The Newton method (Newton ' Smethod), like the function of the gradient descent (Gradientdescent) method, is a method of searching the solution space. The basic ideas are as follows:for a function f (x), if we ask for a function value of 0 o'clock X,:
We first randomly select a point and then find the tangent of that point, the derivative, that extends it to the x-axis, with the value of the X at the intersection as the value of the next iteration. the update rules are:
so how to apply Newton method to machine learning problem solving? for machine learning problems, the objective function of our optimization is maximum likelihood estimate L, when the maximal likelihood estimation function obtains maximal, its derivative is 0, so it is consistent with the problem that the above function f takes 0. So it's going to be used in the upper- This is the case when the parameter θ is a real number, and when the argument is a vector, the update rule becomes as follows:

wherein, H is a n*n matrix, n is the length of the parameter vector, that is, the number of features, H is the function of the two derivative matrix, known as the Hessian matrix, one of its elements hij calculation formula is as follows: That is , it is a bit similar to dividing the first derivative by the two derivative; therefore, a vector representing the first derivative is multiplied by the inverse of the matrix representing the second-order derivative.
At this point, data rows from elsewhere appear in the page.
(** *** [bw lock] *)

Definition runBwLockStep : close_act := reading (fun s =>
  match lockRun (c_locks s) with
  | None => skip
  | Some r =>
    if lockProc (c_locks s) then callLater LockStep
    else
      let r1 := if lock_checking r then r else mkLock (lock_slot r) (lock_key r) (attempts r + 1) false in
      on_locks (fun l => set_lockProc true (set_run (Some r1) l))
      ;> cause (RunLock r1 (if vaultHelperActive at_ then None else vaultLocalSecrets s !! lock_key r1))
  end).

Definition pumpBwLock : close_act := reading (fun s =>
  if is_some (lockRun (c_locks s)) || lockProc (c_locks s) then skip
  else match lockQueue (c_locks s) with
       | [] => skip
       | r :: queue => on_locks (fun l => set_queue queue (set_run (Some r) l)) ;> runBwLockStep
       end).

Definition lock_name (n : Z) : jstr := u "lock" ++ to_str (jz n).

Definition requestBwLock : close_act := reading (fun s =>
  if negb (nonempty (session (c_vault s))) then skip
  else
    let n := lockSeq (c_locks s) + 1 in
    let run := mkLock (activeSlot (c_vault s)) (lock_name n) 0 false in
    on_locks (set_seq n)
    ;> holdSession (lock_name n)
    ;> on_locks (fun l => set_queue (lockQueue l ++ [run]) l)
    ;> cause (AskLock run (session (c_vault s)))
    ;> pumpBwLock).

Definition finishBwLock : close_act := reading (fun s =>
  (match lockRun (c_locks s) with Some r => forgetVaultSecret (lock_key r) | None => skip end)
  ;> on_locks (set_run None)
  ;> callLater PumpLock
  ;> maybeAckSleep).

Definition onBwLockExited (exitCode : Z) (stdout : jsval) : close_act := reading (fun s =>
  match lockRun (c_locks s) with
  | None => skip
  | Some r =>
    if lock_checking r then
      let st := if exitCode =? 0 then parseStatus stdout else JNull in
      (if truthy st && truthy st.["unlocked"] then cause LockFailed else skip) ;> finishBwLock
    else if exitCode =? 0 then finishBwLock
    else
      (if 2 <=? attempts r
       then on_locks (set_run (Some (mkLock (lock_slot r) (lock_key r) (attempts r) true)))
       else skip)
      ;> callLater LockStep
  end).

(** *** The vault *)

(** The part of the state above; [DropVault] is the rest. *)
Definition dropVaultState : close_act :=
  on_vault (set_session [])
  ;> forgetVault
  ;> on_vault (fun v => set_epochs (vaultEpoch v + 1) ∅ v)
  ;> on_keyring (set_storePending false)
  ;> cause DropVault.

Definition vaultStatePresent (s : closing) : bool :=
  nonempty (session (c_vault s)) || is_unlocked s || vault_data_present at_.

Definition lockVault : close_act :=
  cause (Agent "lock")
  ;> requestBwLock
  ;> requestSessionCredentialClear None 1
  ;> dropVaultState
  ;> reading (fun s => if bool_decide (status (c_vault s) = unauthenticated) then skip else on_vault (set_status locked)).

Definition adopt_session (t : jstr) : close_act :=
  on_vault (fun v => set_epochs (vaultEpoch v + 1) (readEpochs v) (set_session t v)).

Definition onUnlockSuccess (rawSession : jsval) : close_act :=
  let s := extractSessionToken rawSession in
  if negb (nonempty s) then skip
  else adopt_session s ;> on_vault (set_status unlocked) ;> storeCurrentSession ;> cause LoadVault.

Definition runStatusCheck : close_act :=
  if statusProc_running at_ then skip else beginEpochOperation "status" ;> cause AskStatus.

Definition onSessionHandoff (raw : jsval) : close_act := reading (fun s =>
  if epochOperationIsStale "sessionHandoff" s then skip
  else
    let handed := extractSessionToken (JStr (trim (text_or_empty raw))) in
    if nonempty handed then
      adopt_session handed ;> storeCurrentSession ;> on_vault (set_status unlocked) ;> cause LoadVault
    else if bool_decide (status (c_vault s) = locked) && negb (nonempty (session (c_vault s))) then skip
    else if nonempty (session (c_vault s)) then runStatusCheck
    else if rememberSession (c_vault s) && negb (bool_decide (status (c_vault s) = locked)) then
      (if keyringLookupProc_running at_ then skip else beginEpochOperation "keyringLookup")
    else runStatusCheck).

Definition onKeyringLookupFinished (rawToken : jsval) : close_act := reading (fun s =>
  if epochOperationIsStale "keyringLookup" s then skip
  else
    let token := trim (text_or_empty rawToken) in
    (if nonempty token then
       on_vault (fun v => set_session token
         (if nonempty (session v) && negb (str_eqb (session v) token) then set_epochs (vaultEpoch v + 1) (readEpochs v) v else v))
     else skip)
    ;> runStatusCheck
    ;> if nonempty token then cause LoadVault else skip).

Definition followVaultClosedInSshAgent (next : vault_status) : close_act := reading (fun s =>
  let st := status (c_vault s) in
  if bool_decide (next = locked) && bool_decide (st = unlocked) then cause (Agent "lock")
  else if bool_decide (next = unauthenticated) && (bool_decide (st = unlocked) || bool_decide (st = locked)) then cause (Agent "logout")
  else skip).

(** What onStatusFinished() does when the vault is found closed. *)
Definition close_as (next : vault_status) : close_act :=
  followVaultClosedInSshAgent next
  ;> reading (fun s => if vaultStatePresent s then
       (if nonempty (session (c_vault s)) then requestSessionCredentialClear None 1 else skip) ;> dropVaultState
     else skip)
  ;> on_vault (set_status next).

Definition onStatusFinished (rawJson : jsval) : close_act := reading (fun s =>
  if epochOperationIsStale "status" s then skip
  else if authAttemptInFlight at_ then skip
  else if negb (statusCheckAuthoritative at_) then skip
  else
    let st := parseStatus rawJson in
    if negb (truthy st) then close_as unauthenticated
    else if truthy st.["unlocked"] then on_vault (set_status unlocked) ;> cause LoadVault
    else if truthy st.["locked"] then close_as locked
    else close_as unauthenticated).

(** A refused unlock that says the account is signed out. *)
Definition unlock_not_logged_in : close_act :=
  followVaultClosedInSshAgent unauthenticated ;> on_vault (set_status unauthenticated).

(** verifyWithBw(): what its answer does. *)
Definition on_bw_verified (code : Z) (out : jsval) : close_act := reading (fun s =>
  let t := if code =? 0 then extractSessionToken out else [] in
  if epochOperationIsStale "bwVerify" s || logoutPending (c_logout s) || negb (is_unlocked s) then
    (if negb (is_unlocked s) then forgetVault else skip)
  else if negb (nonempty t) then skip
  else on_vault (set_session t) ;> storeCurrentSession).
The advantage of Newton's method relative to gradient descent is that the convergence speed is fast, and usually more than 10 iterations can converge. It is also referred to as two convergence, because each iteration can cause the error to be squared when the iteration is closer to the convergence value of the distance. The disadvantage is that when the parameter vectors are large, each iteration needs to calculate the inverse of the Hessian matrix once, which is time consuming. if the target function evaluates to the minimum value, then the update rule does not change. How can you tell if the resulting parameter is the maximum or minimum of the target function? Can be determined by judging the value of the second derivative, when the second derivative is less than 0 o'clock, which is the maximum value, and when the second derivative is greater than 0 o'clock, the minimum value. (ii) index distribution familiesexponential distribution family refers to the probability distribution that can be expressed as an exponential form. The exponential distribution is in the following form:
Wherein, the η is called the distribution of the natural parameters (nature parameter); t (y) is a sufficient statistic (sufficientstatistic), usually T (y) =y. When the parameters a, B, t are fixed, a function family with the η parameter is defined. in fact, most probability distributions can be expressed in the form of a top-up. For example:1) Bernoulli distribution: to model 0, 1 problems;2) Polynomial distribution: The modeling of events with K-discrete results;3) Poisson distribution: Modeling the counting process, such as the counting of website visits, the number of radioactive decay, the number of shoppers in stores, and so on;4) Gamma distribution and exponential distribution: Model the number of positive intervals, such as bus arrival time problem;5) Beta distribution: modeling of decimals;6) Dirichlet distribution: Model the probability distribution;7) Wishart Distribution: The distribution of covariance matrices;8) Gaussian distribution; now, we represent the form of the Gaussian distribution and the Bernoulli distribution as exponential distribution families. The Bernoulli distribution is a distribution that models 0, 1 problems, which can be expressed in the following form:
The form of its transformation is deduced as follows:
By means of the above formula, the Bernoulli distribution is expressed as a form of exponential distribution, wherein:
As you can see, theη form is consistent with the previously mentioned logistic function, because the logistic model estimates the probability of the problem as the Bernoulli distribution. The linear model can be deduced from the Gaussian distribution, and the variance of the Gaussian distribution is independent from the hypothesis function, so the variance is set to 1 for the sake of simple calculation. So the derivation of the Gaussian distribution into the exponential distribution family is as follows:
The above-indicated:
The key of derivation is to move the pure y item inside the exponent to the outside, the pure non-Y term as function A, and the mixed item as. (iii) generalized linear model
What is the use of defining an exponential distribution family? We can elicit generalized linear models (Generalizedlinear MODEL,GLM) by exponential distribution families. In the formula of the form of the Bernoulli distribution expressed as an exponential distribution family, therelationship between η and the parameter φ is a logistic function, and the logistic regression can be obtained by derivation (the derivation process is below), and in the formula of the form of the exponential distribution family, the Gaussian distribution is The relationship between η and the parameter μ that is being too distributed is equal, we can push the derivation of the least squares model (ordinaryleast squares). With these two examples, we can generally conclude thatη is associated with different mapping functions and parameters in other probability distribution functions to obtain different models, The generalized linear model formally expands all the members of the exponential distribution family (each member has exactly one such connection) as a linear model, and the linear function is mapped to other spaces through various nonlinear connection functions, which greatly expands the problem that the linear model can solve. the formal definition of GLM is shown below, and GLM has three assumptions:1) y|x;θ~expfamily (η); Given the sample x and the parameter θ, the sample classification y obeys a distribution in the exponential distribution family; 2) Given an X, the desired target function is 3)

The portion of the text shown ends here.